La relación entre dos hermanas, con su familia... Lo mejor es entrar sabiendo lo menos posible, es lo más gratificante para dejarse llevar. No hay un objetivo ni tampoco quería transmitir un mensaje concreto.

Pero siempre hay algo que decir.

Era como una excusa para hablar de su relación, también con el paisaje. Y de la pérdida, de los límites económicos o del lenguaje...

¿El duelo se puede superar?

Esa respuesta la podría dar mejor un psicólogo. Yo no quiero sentar cátedra sobre ello y en la novela no busco generar una experiencia universal. Creo que el duelo no se supera nunca pero se aprende a darle un lugar, un hueco en el que es posible guardarlo.

¿Cómo hay que convivir con ese sentimiento?

Poder comunicarlo es importante. Una cosa que nos falta es aprender a dejarnos acompañar y acompañar en el duelo de los demás.
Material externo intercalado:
(** * Verification of the block assembler and the scrypt nonce scanner

    A shallow embedding of [src/miner.cpp]: the nonce scanner
    [ScanScryptHash], the submission path [ProcessBlockFound], and the block
    assembler ([resetBlock], [TestPackage], [AddToBlock],
    [UpdatePackagesForAdded], [SortForBlock], [addPackageTxs],
    [CreateNewBlock]).

    Conventions.  Unsigned machine integers are [Z] with the wrap-around
    written out ([u32], [u64], [u256]); signed 64-bit quantities ([CAmount],
    sig-op costs, counters) are plain [Z], since signed overflow is undefined
    in the source language.  [std::set] is [gset], the multi-index overlay
    [mapModifiedTx] is a [gmap] keyed by the entry handle. *)

From Stdlib Require Import ZArith List Lia Bool String.
From stdpp Require Import base gmap sets list fin_sets fin_maps sorting.

Local Open Scope Z_scope.

(** ** Machine integers *)

Definition u32 (z : Z) : Z := z mod 2 ^ 32.
Definition u64 (z : Z) : Z := z mod 2 ^ 64.
Definition u256 (z : Z) : Z := z mod 2 ^ 256.

(** Byte [i] of a little-endian 256-bit blob: [((uint8_t* )&x)[i]]. *)
Definition byte_at (x : Z) (i : nat) : Z :=
  Z.land (Z.shiftr x (8 * Z.of_nat i)) 255.

(** ** The nonce scanner *)

Module Scan.

Record CBlockHeader := {
  nVersion : Z;
  hashPrevBlock : Z;
  hashMerkleRoot : Z;
  nTime : Z;
  nBits : Z;
  nNonce : Z
}.

Definition set_nNonce (h : CBlockHeader) (n : Z) : CBlockHeader :=
  {| nVersion := nVersion h; hashPrevBlock := hashPrevBlock h;
     hashMerkleRoot := hashMerkleRoot h; nTime := nTime h;
     nBits := nBits h; nNonce := n |}.

(** What a call leaves behind: the return value, the two reference
    parameters, the output buffer, and (ghost) how many times
    [scrypt_1024_1_1_256] was run. *)
Record ScanResult := {
  ret : bool;
  out_nNonce : Z;
  out_phash : Z;
  out_hashesScanned : Z;
  scrypt_calls : nat
}.

(** [for ( ; firstLEZeroByte > 1 ; -- firstLEZeroByte )
      if ( bytes[ firstLEZeroByte - 1 ] != 0 ) break ;]
    started at [f]. *)
Fixpoint firstLEZeroByte_from (solution : Z) (f : nat) : nat :=
  match f with
  | S (S _ as p) =>
      if byte_at solution p =? 0 then firstLEZeroByte_from solution p else f
  | _ => f
  end.

Definition firstLEZeroByte (solution : Z) : nat :=
  firstLEZeroByte_from solution 32.

(** [found]: every byte [j] with [firstLEZeroByte <= j < 32] is zero. *)
Definition found (f : nat) (hash : Z) : bool :=
  forallb (fun j => byte_at hash j =? 0) (seq f (32 - f)).

Section Scanner.

(** [scrypt_1024_1_1_256] lives in [crypto/scrypt]; it is a parameter here.
    Its 32 output bytes are read as a little-endian number. *)
Variable scrypt : CBlockHeader -> Z.

(** The [while ( true )] loop.  [fuel] bounds the iterations of the model;
    [ScanScryptHash_total] shows that 4096 always suffice. *)
Fixpoint scan_loop (fuel : nat) (blockHeader : CBlockHeader) (f : nat)
    (nNonce phash hashesScanned : Z) (calls : nat) : option ScanResult :=
  match fuel with
  | O => None
  | S fuel' =>
      let blockHeader := set_nNonce blockHeader nNonce in
      let phash := u256 (scrypt blockHeader) in
      let hashesScanned := u32 (hashesScanned + 1) in
      let nNonce := u32 (nNonce + 1) in
      if found f phash then
        Some {| ret := true; out_nNonce := nNonce; out_phash := phash;
                out_hashesScanned := hashesScanned; scrypt_calls := S calls |}
      else if Z.land nNonce 0xfff =? 0 then
        Some {| ret := false; out_nNonce := nNonce; out_phash := phash;
                out_hashesScanned := hashesScanned; scrypt_calls := S calls |}
      else scan_loop fuel' blockHeader f nNonce phash hashesScanned (S calls)
  end.

Definition ScanScryptHash (blockHeader : CBlockHeader) (nNonce phash : Z)
    (solutionHash : Z) (hashesScanned : Z) : option ScanResult :=
  let uint256solution := u256 solutionHash in
  let f := firstLEZeroByte uint256solution in
  if Nat.eqb f 32 then
    Some {| ret := true; out_nNonce := nNonce; out_phash := phash;
            out_hashesScanned := hashesScanned; scrypt_calls := 0 |}
  else scan_loop 4096 blockHeader f nNonce phash hashesScanned 0.

End Scanner.

End Scan.

(** ** The block assembler *)

Module Assembler.

(** [CTxMemPool::txiter]: the handle of a mempool entry.  Handles are
    totally ordered (the source orders them by transaction hash). *)
Abbreviation txiter := nat.

(** Modelled from the spec: [consensus/consensus.h] is not part of the
    sources at hand; the glossary fixes the factor ("non-witness bytes count
    4 (the WITNESS_SCALE_FACTOR)"). *)
Definition WITNESS_SCALE_FACTOR : Z := 4.

(** The observable attributes of a mempool entry (the getters of
    [CTxMemPoolEntry] that [miner.cpp] calls). *)
Record CTxMemPoolEntry := {
  GetFee : Z;
  GetModifiedFee : Z;
  GetTxSize : Z;
  GetTxWeight : Z;
  GetSigOpCost : Z;
  GetCountWithAncestors : Z;
  GetSizeWithAncestors : Z;
  GetModFeesWithAncestors : Z;
  GetSigOpCostWithAncestors : Z;
  HasWitness : bool
}.

(** The aggregates of an overlay entry.  The [iter] member of the source
    struct is the key under which the entry sits in [mapModifiedTx]. *)
Record CTxMemPoolModifiedEntry := {
  nSizeWithAncestors : Z;
  nModFeesWithAncestors : Z;
  nSigOpCostWithAncestors : Z
}.

(** A mempool snapshot, as [addPackageTxs] reads it under [mempool.cs]. *)
Record CTxMemPool := {
  entry : txiter -> CTxMemPoolEntry;
  (** [mapTx.get<ancestor_score>()], from [begin()] to [end()] *)
  mapTx_ancestor_score : list txiter;
  CalculateDescendants : txiter -> gset txiter;
  CalculateMemPoolAncestors : txiter -> gset txiter
}.

Record CBlockIndex := {
  nHeight_tip : Z;
  GetMedianTimePast : Z;
  GetBlockHash : Z
}.

Record CFeeRate := { nSatoshisPerK : Z }.

(** Constants and functions of other translation units. *)
Record Collaborators := {
  MAX_BLOCK_WEIGHT : Z;
  MAX_BLOCK_SIGOPS_COST : Z;
  (** [STANDARD_LOCKTIME_VERIFY_FLAGS & LOCKTIME_MEDIAN_TIME_PAST] is non-zero *)
  locktime_median_time_past : bool;
  (** [CFeeRate::GetFee] *)
  FeeRate_GetFee : CFeeRate -> Z -> Z;
  (** the order of the [ancestor_score] index of [mapModifiedTx] *)
  CompareTxMemPoolEntryByAncestorFee :
    txiter * CTxMemPoolModifiedEntry -> txiter * CTxMemPoolModifiedEntry -> bool;
  (** [IsFinalTx(it->GetTx(), nHeight, nLockTimeCutoff)] *)
  IsFinalTx : txiter -> Z -> Z -> bool;
  ComputeBlockVersion : CBlockIndex -> Z;
  IsWitnessEnabled : CBlockIndex -> bool;
  GetBlockSubsidy : Z -> Z;
  MineBlocksOnDemand : bool;
  (** [-blockversion], when given *)
  arg_blockversion : option Z
}.

Inductive ScriptElem := PushNum (n : Z) | OP_0.

(** The coinbase built by [CreateNewBlock]: one input, one output. *)
Record CMutableTransaction := {
  vin0_prevout_null : bool;
  vin0_scriptSig : list ScriptElem;
  vout0_scriptPubKey : list ScriptElem;
  vout0_nValue : Z
}.

Inductive CTransactionRef :=
  | NullTx                                 (* [vtx.emplace_back()] *)
  | CoinbaseTx (tx : CMutableTransaction)
  | PoolTx (it : txiter).                  (* [iter->GetSharedTx()] *)

Record Options := {
  opt_blockMinFeeRate : CFeeRate;
  opt_nBlockMaxWeight : Z
}.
Según mi experiencia, que no es mucha, lo mejor es hablarlo y buscar ayuda.

En otras ocasiones ha defendido que los niños son más inteligentes de lo que quizá parecen.

Tendemos a pensar que los niños están en una situación pasiva, que simplemente están existiendo. Pero están buscando respuestas y armando un imaginario en sus cabezas. Tienen una inteligencia brutal. Nosotros tenemos la responsabilidad de acompañarlos en la infancia. El libro también es una carta de amor en ese sentido.

En el marco de las relaciones familiares, ¿qué tiene de particular una relación entre hermanos? O hermanas, como es su caso.

Yo soy la hermana mayor y quería expresar estas sensaciones mediante la palabra. Una relación de hermanas es salvaje y extrema en muchos casos. Y creía interesante explorarla.

¿En qué sentido?

Las hermanas son nuestras primeras amigas y enemigas. No es, por así decirlo, una amistad decidida. Con mi hermana pasábamos del llanto a la risa en un momento. Cuando regresé a la isla me di cuenta del lugar tan importante que ha ocupado y ocupa mi hermana en mi vida.

¿En qué medida condiciona el lugar donde uno se cría y crece a la hora de escribir?

El contexto afecta siempre, ya sea una isla, una sierra o un pueblo. También el contexto paisajístico, económico, familiar... La creación artística pasa por nuestro cuerpo y mente. A mí el paisaje de Lanzarote me sigue fascinando y asombrando.

Su novela alcanzó una notable popularidad gracias también a las redes sociales.

Me parece esencial que la lectura sea más colectiva, pero me da miedo que se vendan libros como experiencias universales, que entremos buscando lo que ha sentido todo el mundo. Eso genera frustración con las expectativas.

Y, como el que no quiere la cosa, participa en la Feria del Libro de Gijón.

Estoy muy agradecida. Cuando no esperas algo concreto, todo lo que viene es un regalo. Estuve en Gijón a finales de mayo y me encantó la ciudad.